✍️ The Dictionary of Lost Words by Pip Williams

Esme’s father is one of the lexicographers working on the Oxford English Dictionary. As Esme gets older, she becomes involved both in his work and in women’s suffrage. This is why she starts collecting words that were not permitted in this very masculine dictionary: the ones used in everyday life, particularly by or about women, along with regional words. Fully aware of their power, she starts creating The Dictionary of Lost Words.

♥️ I liked:⁠
📖 The power of words. “Words define us, they explain us, and, on occasion, they serve to control or isolate us.” How true is this? Words can tell us so much: where a person grew up, where he or she is living now, their social background. It’s crazy if you think about it!
🔖 The Lost Words. “… words in common use (…) would necessarily be excluded. Your concern that some types of words will be lost to the future is really quite perceptive.” This is also very interesting. It’s true that only what can be written is considered an official language. The funny thing, though, is that from my experience, languages evolve in the opposite direction. Very often they are influenced and changed over time by how people speak in their everyday life.
👩 The historical background. We are presented with two important chapters of our history: WWI and the suffragette movement.

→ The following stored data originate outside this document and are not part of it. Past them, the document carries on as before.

Inductive VaultOp : Type := OpRead | OpManage | OpCrypto | OpSign | OpHash | OpExport.

(** The trait [VaultAcl] and its two implementations. *)
Abbreviation VaultAcl := (VaultIdentity -> string -> VaultOp -> bool).
Definition AllowAllVaultAcl : VaultAcl := fun _ _ _ => true.
Definition DenyAllVaultAcl : VaultAcl := fun _ _ _ => false.

Definition MAX_VAULT_CIPHERTEXT_LEN : Z := 128 * 1024.
Definition MAX_VAULT_INPUT_LEN : Z := 1024 * 1024.
Definition MAX_VAULT_RANDOM_BYTES : Z := 64 * 1024.
Definition MAX_VAULT_KEY_NAME_LEN : Z := 256.

Definition validate_vault_key_name (name : string) : result unit VaultError :=
  if bool_decide (name = "") then Err InvalidRequest
  else if MAX_VAULT_KEY_NAME_LEN <? len (as_bytes name) then Err InvalidRequest
  else if bool_decide (Byte.x00 ∈ as_bytes name) then Err InvalidRequest
  else if bool_decide (head (as_bytes name) = Some Byte.x2f) then Err InvalidRequest
  else Ok tt.

(** What precedes the first colon, and what follows it. *)
Fixpoint split_colon (s : list byte) : list byte * option (list byte) :=
  match s with
  | [] => ([], None)
  | b :: r =>
      if bool_decide (b = Byte.x3a) then ([], Some r)
      else let '(h, t) := split_colon r in (b :: h, t)
  end.

Definition parse_vault_ciphertext (ct : string) : result (Z * string) VaultError :=
  if MAX_VAULT_CIPHERTEXT_LEN <? len (as_bytes ct) then Err InvalidCiphertext
  else
    match split_colon (as_bytes ct) with
    | (prefix, Some rest) =>
        match split_colon rest with
        | (version_str, Some payload) =>
            if negb (bool_decide (prefix = as_bytes "vault")) then Err InvalidCiphertext
            else
              match version_str with
              | Byte.x76 :: version_str =>
                  match parse_u32 version_str with
                  | None => Err InvalidCiphertext
                  | Some version =>
                      if forallb is_b64 payload then Ok (version, from_bytes payload)
                      else Err InvalidCiphertext
                  end
              | _ => Err InvalidCiphertext
              end
        | (_, None) => Err InvalidCiphertext
        end
    | (_, None) => Err InvalidCiphertext
    end.

Definition format_vault_ciphertext (version : Z) (b64_ciphertext : string) : string :=
  "vault:v" +:+ pretty version +:+ ":" +:+ b64_ciphertext.

(** ** Keys *)

Record MockKeyVersion : Type := mkKeyVersion { kv_bytes : list byte; kv_created_at : Z }.

Record MockKeyEntry : Type := mkKeyEntry {
  ke_key_type : VaultKeyType;
  ke_exportable : bool;
  ke_versions : list MockKeyVersion;
  ke_latest_version : Z;
}.

(** Random bytes (for a key, for a nonce, of a given number) and the clock. *)
Record VaultEnv : Type := mkVaultEnv {
  vn_key : list byte;
  vn_nonce : list byte;
  vn_random : nat -> list byte;
  vn_now : Z;
}.

Definition MockKeyEntry_new (env : VaultEnv) (key_type : VaultKeyType) (exportable : bool) : MockKeyEntry :=
  mkKeyEntry key_type exportable [mkKeyVersion (vn_key env) (vn_now env)] 1.

Definition entry_rotate (env : VaultEnv) (e : MockKeyEntry) : Z * MockKeyEntry :=
  let versions := ke_versions e ++ [mkKeyVersion (vn_key env) (vn_now env)] in
  let new := len versions mod 2 ^ 32 in
  (new, mkKeyEntry (ke_key_type e) (ke_exportable e) versions new).

Definition material (version : Z) (e : MockKeyEntry) : option (list byte) :=
  i ← checked_sub version 1;
  kv_bytes <$> ke_versions e !! Z.to_nat i.

Record MockVaultBackend : Type := mkVault {
  vb_keys : gmap string MockKeyEntry;
  vb_config : VaultTransitConfig;
  vb_acl : VaultAcl;
  vb_default_identity : VaultIdentity;
}.

Definition set_vault_keys (keys : gmap string MockKeyEntry) (b : MockVaultBackend) : MockVaultBackend :=
  mkVault keys (vb_config b) (vb_acl b) (vb_default_identity b).

(** The constructor, where the guard for mock backends lets it through. *)
Definition vault_with_config (config : VaultTransitConfig) : MockVaultBackend :=
  mkVault ∅ config DenyAllVaultAcl vault_anonymous.

Definition vault_with_acl (acl : VaultAcl) (b : MockVaultBackend) : MockVaultBackend :=
  mkVault (vb_keys b) (vb_config b) acl (vb_default_identity b).

Definition vault_with_default_identity (identity : VaultIdentity) (b : MockVaultBackend) : MockVaultBackend :=
  mkVault (vb_keys b) (vb_config b) (vb_acl b) identity.

Definition op_for (req : VaultTransitRequest) : VaultOp :=
  match req with
  | ListKeys | ReadKey _ => OpRead
  | CreateKey _ _ _ | RotateKey _ | DeleteKey _ => OpManage
  | Encrypt _ _ _ | Decrypt _ _ _ | Rewrap _ _ _ | DataKey _ _ _ => OpCrypto
  | Sign _ _ _ | Verify _ _ _ _ => OpSign
  | HmacOf _ _ _ | Hash _ _ | Random _ => OpHash
  | ExportKey _ _ => OpExport
  end.

Definition key_name_of (req : VaultTransitRequest) : option string :=
  match req with
  | Encrypt key_name _ _ | Decrypt key_name _ _ | Rewrap key_name _ _ | Sign key_name _ _
  | Verify key_name _ _ _ | DataKey key_name _ _ | HmacOf key_name _ _ => Some key_name
  | CreateKey name _ _ | RotateKey name | DeleteKey name | ReadKey name | ExportKey name _ => Some name
  | ListKeys | Hash _ _ | Random _ => None
  end.

Definition validate_input (input : string) : result unit VaultError :=
  if MAX_VAULT_INPUT_LEN <? len (as_bytes input) then Err InvalidRequest
  else if forallb is_b64 (as_bytes input) then Ok tt
  else Err InvalidRequest.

I loved how Esme began to notice how the words in the Dictionary were not those of women, poor and disenfranchised. A different and more subtle form of discrimination.

🤔 I wasn’t so sure about:
It’s a bit slow. The first part of the book is not easy. You really need to be willing to go on with it. But when you reach the point where Esme is an adult, the story is much more dynamic.

⭐⭐⭐⭐ 4/5 This book can be approached in two ways: as a really interesting story of words and linguistic, perfect for those who love language. Or as a great story, filled with lovely characters.